Among the entries below, find each line with "suffix" and show it.

************

(** X20. The fuzzy line of a normalized listing. Where the listing
    has no usable fuzzy score (no fuzzy result or an empty one, or a
    score that is missing or that [float()] rejects), the line is the
    quoted term alone, the term being the fuzzy target or else the
    base search text, and "No fuzzy match" when there is no term.
    Where it has a score, the line raises exactly when the score has
    no integer rounding (NaN or an infinity); otherwise it shows the
    quoted term (or "match"), the rounded score and one of the three
    quality words: the form without a quality word never occurs. *)
Theorem fuzzy_line_of_normalized_listing
        (title brand base_search_text : option str)
        (fuzzy_result : option ListingNormalizer.FuzzyDict)
        (r : NormalizationResult.t) :
  normalize title brand base_search_text fuzzy_result = Ok r ->
  let line := format_fuzzy_line r in
  let term := chosen_term base_search_text fuzzy_result in
  match usable_score fuzzy_result with
  | None =>
      line = Ok (match term with
                 | Some _ => quoted term
                 | None => u "No fuzzy match"
                 end)
  | Some score =>
      match round score with
      | Ok n =>
          exists suffix,
            In suffix [u ", canonical)"; u ", likely)"; u ", loose)"] /\
            line = Ok (quoted term ++ u " ("
                         ++ (u "score " ++ str_of_int n) ++ suffix)
      | Raise e => line = Raise e
      end
  end.
Proof.
  intros Hr.
  destruct (@ListingNormalizerFacts.normalize_fields
              transliterate lower float_of_str float_of_int
              _ _ _ _ _ Hr)
    as (Hterm & Hscore & Hquality & _).
  cbv zeta in *. unfold format_fuzzy_line.
  rewrite Hterm, Hscore, Hquality. clear Hterm Hscore Hquality.
  assert (Htruthy :
    forall t, chosen_term base_search_text fuzzy_result = Some t ->
              truthy_opt (Some t) = true).
  { intros t Ht.
    destruct (ListingNormalizerFacts.chosen_term_trimmed _ _ Ht)
      as [Hne _].
    now destruct t. }
  destruct (usable_score fuzzy_result) as [score|].
  - destruct (chosen_term base_search_text fuzzy_result) as [t|] eqn:Et.
    + rewrite (Htruthy t eq_refl). cbn [or_empty quoted].
      destruct (round score) as [n|e]; cbn [bind]; [|reflexivity].
      unfold ListingNormalizer.quality_of.
      destruct (90 <=? score)%float;
        [|destruct ((82 <=? score)%float && (score <=? 89)%float)].
      * exists (u ", canonical)"). split; [now left | reflexivity].
      * exists (u ", likely)"). split; [right; now left | reflexivity].
      * exists (u ", loose)").
        split; [right; right; now left | reflexivity].
    + cbn [truthy_opt quoted].
      destruct (round score) as [n|e]; cbn [bind]; [|reflexivity].
      unfold ListingNormalizer.quality_of.
      destruct (90 <=? score)%float;
        [|destruct ((82 <=? score)%float && (score <=? 89)%float)].
      * exists (u ", canonical)"). split; [now left | reflexivity].
      * exists (u ", likely)"). split; [right; now left | reflexivity].
      * exists (u ", loose)").
        split; [right; right; now left | reflexivity].
  - destruct (chosen_term base_search_text fuzzy_result) as [t|] eqn:Et.
    + now rewrite (Htruthy t eq_refl).
    + reflexivity.
Qed.
End FuzzyLine.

************

- Solution for this exercise:
          exists suffix,
            In suffix [u ", canonical)"; u ", likely)"; u ", loose)"] /\
                         ++ (u "score " ++ str_of_int n) ++ suffix)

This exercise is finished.